Ekonom: Suku Bunga Acuan Naik Bikin Konsumsi Masyarakat Lesu
Kebijakan Bank Indonesia (BI) menaikkan suku bunga acuan sebesar 25 basis poin (bps) dari 5,75% ke level 6% dianggap berpotensi membuat konsumsi masyarakat makin lesu.
Direktur Center of Economics and Law Studies (Celios), Bhima Yudhistira menilai kredit konsumsi yang tinggi, terutama kredit pemilikan rumah atau KPR dan kendaraan bermotor, menyebabkan masyarakat menahan diri untuk membeli barang konsumsi.
Selain itu, Bhima memperkirakan aktivitas pelaku industri akan terhambat akibat kenaikan beban pembiayaan di sektor usaha produktif.
“Pasti akan ada efeknya terhadap fasilitas pembiayaan di sektor usaha produktif, kredit modal kerja, dan kredit investasi pun juga akan mengalami penyesuaian suku bunga,” kata Bhima kepada Katadata, dikutip Senin (23/10).
Bahkan, jika industri tetap harus meminjam, maka mereka akan melimpahkan bunga tinggi pinjaman baru kepada konsumen akhir berupa kenaikan harga produk.
“Sebelumnya, mereka akan melakukan efisiensi, kalau sudah tidak bisa lagi maka harga jual produknya harus dinaikkan, kompensasi biaya bunga yang lebih mahal itu akan diteruskan kepada konsumen,” kata Bhima.
Persoalannya, menurut dia, tidak semua segmen konsumen siap menanggung peningkatan harga produk. Mereka akan cenderung menahan diri untuk membeli barang konsumsi dan menghemat dana yang dimilikinya.
Bhima menilai kondisi ini yang akan mengganggu pertumbuhan ekonomi pada 2024 mendatang.
Terlebih, ia juga memperkirakan BI belum akan berhenti untuk menaikkan suku bunga acuan.

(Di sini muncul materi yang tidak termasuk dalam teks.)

(* ===== verification/InMemory.v ===== *)
(** * InMemory: an implementation of [Env] by pure state, with scripted faults

    It satisfies the laws, so the hypotheses the theorems make on the services can hold; the
    witnesses run the handlers on it. Each remote call takes the next entry of the fault script:
    [Fine] executes it, [Before e] fails without effect, [After e] executes it and loses the
    answer. An exhausted script means no more faults. *)
From S2P Require Import Prelude Errors Domain Schema Services.

Inductive fault : Type := Fine | Before (e : error) | After (e : error).

Record World : Type := mkWorld {
  w_view : View;
  w_clock : Z;          (* ns; every statement takes a tick *)
  w_fresh : nat;        (* next generated identifier *)
  w_script : list fault
}.

Definition empty_View : View := mkView empty_DB empty_Guild ∅ [] empty_Metrics.
Definition world (v : View) (script : list fault) : World := mkWorld v Second 0 script.

(** Errors without a sentinel of the hub pass; anything else becomes a plain failure. *)
Definition infra_error (e : error) : error := if decide (opaque e) then e else External "fault".
Lemma infra_error_opaque e : opaque (infra_error e).
Proof. unfold infra_error. case_decide; [done|apply opaque_External]. Qed.

Definition next_fault (w : World) : fault * World :=
  match w_script w with
  | [] => (Fine, w)
  | f :: rest => (f, mkWorld (w_view w) (w_clock w) (w_fresh w) rest)
  end.
Definition tick (w : World) : World :=
  mkWorld (w_view w) (w_clock w + Millisecond) (S (S (w_fresh w))) (w_script w).
Definition put_view (v : View) (w : World) : World :=
  mkWorld v (w_clock w) (w_fresh w) (w_script w).

Lemma next_fault_view w : w_view (next_fault w).2 = w_view w.
Proof. unfold next_fault. by destruct (w_script w). Qed.

(** A remote call: [f] is its effect on the view when it runs in [w]. *)
Definition remote {A} (f : World -> result error (A * View)) : M World (result error A) := fun w =>
  let '(flt, w1) := next_fault w in
  match flt with
  | Before e => (Err (infra_error e), tick w1)
  | Fine => match f w1 with
            | Ok (a, v) => (Ok a, tick (put_view v w1))
            | Err e => (Err e, tick w1)
            end
  | After e => match f w1 with
               | Ok (_, v) => (Err (infra_error e), tick (put_view v w1))
               | Err e' => (Err e', tick w1)
               end
  end.

Lemma remote_outcome {A} (f : World -> result error (A * View)) w :
  let r := (remote f w).1 in let v' := w_view (remote f w).2 in
  (exists w1 a v, w_view w1 = w_view w /\ f w1 = Ok (a, v) /\ r = Ok a /\ v' = v) \/
  (exists w1 e, w_view w1 = w_view w /\ f w1 = Err e /\ r = Err e /\ v' = w_view w) \/
  (exists e, opaque e /\ r = Err e /\
     (v' = w_view w \/
      exists w1 a v, w_view w1 = w_view w /\ f w1 = Ok (a, v) /\ v' = v)).
Proof.
  unfold remote. pose proof (next_fault_view w) as Hv.
  destruct (next_fault w) as [flt w1]; simpl in *.
  destruct flt as [|e|e].
  - destruct (f w1) as [[a v]|e] eqn:Hf; simpl.
    + left. by exists w1, a, v.
    + right; left. by exists w1, e.
  - right; right. exists (infra_error e). simpl.
    split; [apply infra_error_opaque|]. by rewrite Hv; auto.
  - destruct (f w1) as [[a v]|e'] eqn:Hf; simpl.
    + right; right. exists (infra_error e). split; [apply infra_error_opaque|].
      split; [done|]. right. by exists w1, a, v.
    + right; left. by exists w1, e'.
Qed.

Definition fresh_id (n : nat) : string := "id-" +:+ pretty n.

Definition on_guild (pre : Guild -> bool) (eff : Guild -> Guild) (w : World)
    : result error (unit * View) :=
  if pre (v_guild (w_view w)) then Ok (tt, with_guild (eff (v_guild (w_view w))) (w_view w))
  else Err (RESTError 404 None).

Definition no_pre (g : Guild) : bool := true.
Definition has_channel (ch : string) (g : Guild) : bool :=
  bool_decide (is_Some (g_overwrites g !! ch)).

Jadi, kenaikan suku bunga kemungkinan akan terjadi dalam beberapa bulan ke depan.
“Ini akan sangat memukul serta mempengaruhi berbagai sektor usaha pada 2024,” kata Bhima.
Ekonom Center of Reform on Economic (CORE) Yusuf Rendy Manilet, mengatakan kenaikan suku bunga BI berdampak signifikan terhadap perekonomian, terutama dalam konteks konsumsi dan inflasi.
Sisi permintaan masyarakat akan terpengaruh oleh kenaikan suku bunga, mengingat hal ini membuat pinjaman menjadi lebih mahal. Akibatnya, daya beli masyarakat berpotensi menurun.
“Masyarakat cenderung lebih berhati-hati dalam mengambil pinjaman, yang pada gilirannya mengurangi pengeluaran mereka untuk berbagai keperluan,” kaya Yusuf pada Katadata.co.id, Jumat (20/10).
Sementara itu, sisi penawaran juga terdampak oleh kenaikan suku bunga. Sebab, ini akan mendorong biaya produksi perusahaan menjadi lebih tinggi, karena mereka harus membayar bunga yang lebih tinggi untuk pinjaman mereka. Sebagai akibatnya, keuntungan perusahaan berpotensi menurun.
“Secara teoritis, kenaikan suku bunga BI berdampak negatif terhadap konsumsi. Konsumsi masyarakat akan menurun karena harga barang dan jasa cenderung naik akibat biaya produksi yang lebih tinggi,” kata Yusuf.
Selain dampak pada konsumsi, Yusuf menilai kenaikan suku bunga BI juga dapat berdampak pada inflasi. Hal ini terjadi melalui penurunan permintaan agregat yang dipicu oleh kenaikan suku bunga. Kenaikan suku bunga membuat pinjaman lebih mahal, dan ini mengurangi potensi pengeluaran masyarakat secara keseluruhan.
Dampak ini dapat membantu mengendalikan tekanan inflasi, karena permintaan yang lebih rendah dapat mengurangi dorongan harga barang dan jasa. "Sehingga, kenaikan suku bunga BI dapat digunakan sebagai alat kebijakan untuk mengatur tingkat inflasi dalam perekonomian," kata Yusuf.